Press 3 or click 📹 to enable camera mode.

Camera controls

Control Action
w d Move forward
a s Move backward
Scroll / drag Navigate
Shift + arrows Rotate camera
v Reset view
2 Exit camera mode

A floating control pill appears in the corner with:

  • Speed slider: Adjust auto-scroll rate
  • Progress: Current position percentage
  • Through-line: Toggle the connecting line through words
  • Position buttons: Move the controls to any corner

The control pill is semi-transparent and collapsible to minimize visual obstruction.

Themes

Use the theme dropdown or press Shift+T to cycle through visual themes:

Icon Theme
Default (light)
Dark
🟣 Sci-Fi
🌲 Greenfield
🗿 Stoneworks
🧱 Redbrick
🌙 Midnight
🔶 Amber

Text size

Text size dropdown or Shift+A to cycle: small, normal, large.

Language support

Search and random book selection can be filtered by language:

Flag Language
🇬🇧 English
🇩🇪 German
🇫🇷 French
🇪🇸 Spanish
🇮🇹 Italian
🇵🇹 Portuguese
🇳🇱 Dutch
🇫🇮 Finnish
🇨🇳 Chinese
🇯🇵 Japanese
🏛️ Latin
🇬🇷 Greek
🌍 All languages

Reading rooms

Click 👥 or press m to open the reading rooms panel.

Creating a room:

  1. Enter a display name
  2. Click "Start a Room"
  3. Share the 6-character room code (shown in blue banner)

Joining a room:

  1. Enter a display name and room code
  2. Click "Join"

Features:

  • Picture-in-Picture windows show what others are reading
  • Works in both text and camera modes
  • Followers see book title, author, and position percentage
  • Independent browsing while following (PIP only)

Room state is ephemeral.
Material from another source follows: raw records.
(** X6: whatever the input, the extracted text is a single line (it
    holds no newline), holds no markup tag (no [<] followed by a [>]),
    holds no parenthesised group, and neither starts nor ends with white
    space. *)
Theorem extract_is_clean_line : forall text,
  forallb (fun c => negb (N.eqb c LF)) (extractJapaneseOnly text) = true /\
  untagged false (extractJapaneseOnly text) = true /\
  ungrouped false (extractJapaneseOnly text) = true /\
  trimmed (extractJapaneseOnly text) = true.
Proof.
  intros [t|]; [|repeat split].
  split; [|split; [|split]].
  - apply (subseq_forallb _ _ _ (extract_subseq t)), split_hd_no_sep.
  - apply (untagged_subseq _ _ (extract_subseq t)).
    destruct (split_hd_prefix LF (replace re_tag [] (replace re_br [LF] t)))
      as [rest E].
    pose proof (replace_leaves_untagged (replace re_br [LF] t)) as H.
    rewrite E in H. eapply untagged_subseq; [|exact H].
    rewrite <- (app_nil_r (hd _ _)) at 1.
    apply subseq_app; [apply subseq_refl|apply subseq_nil_l].
  - destruct t as [|c t]; [reflexivity|].
    rewrite extract_some by discriminate. apply clean_ungrouped.
  - destruct t as [|c t]; [reflexivity|].
    rewrite extract_some by discriminate. rewrite clean_some. apply trim_trimmed.
Qed.

(** ** The voice of an utterance *)

Lemma chosen_voice_sound vs v :
  chosen_voice vs = Some v -> In v vs /\ v_lang v = ja_JP.
Proof.
  unfold chosen_voice.
  destruct (find _ vs) as [g|] eqn:E.
  - intros [= <-]. apply find_some in E as [Hin H].
    apply andb_true_iff in H as [H _]. apply eqb_eq in H. auto.
  - intros H. apply find_some in H as [Hin H]. apply eqb_eq in H. auto.
Qed.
Broadcast rate is 4 updates/second.

Auto-read

Press Space to toggle auto-read. Use the header controls to configure:

  • Chunk size (words per screen)
  • Interval (seconds between chunks)
  • Direction (forward/backward)

Press x to reverse direction. The 🤖 button starts/stops auto-read.

Web keyboard reference

Key Action
w d Forward
s a Backward
Scroll wheel Navigate at scroll boundary
Space Toggle auto-read
x Reverse auto-read direction
/ Search
r Random menu
j Toggle jump around
b Bookmarks and history
c Excerpt view
z Fullscreen
3 Enter camera mode
2 Exit camera mode
v Reset camera view
Shift + arrows Rotate camera
m Reading rooms panel
Esc Stop auto / close modal
PageUp / PageDown Jump navigation
Shift + T Cycle theme
Shift + A Cycle text size

Terminal

Terminal UI for reading in a text-based interface.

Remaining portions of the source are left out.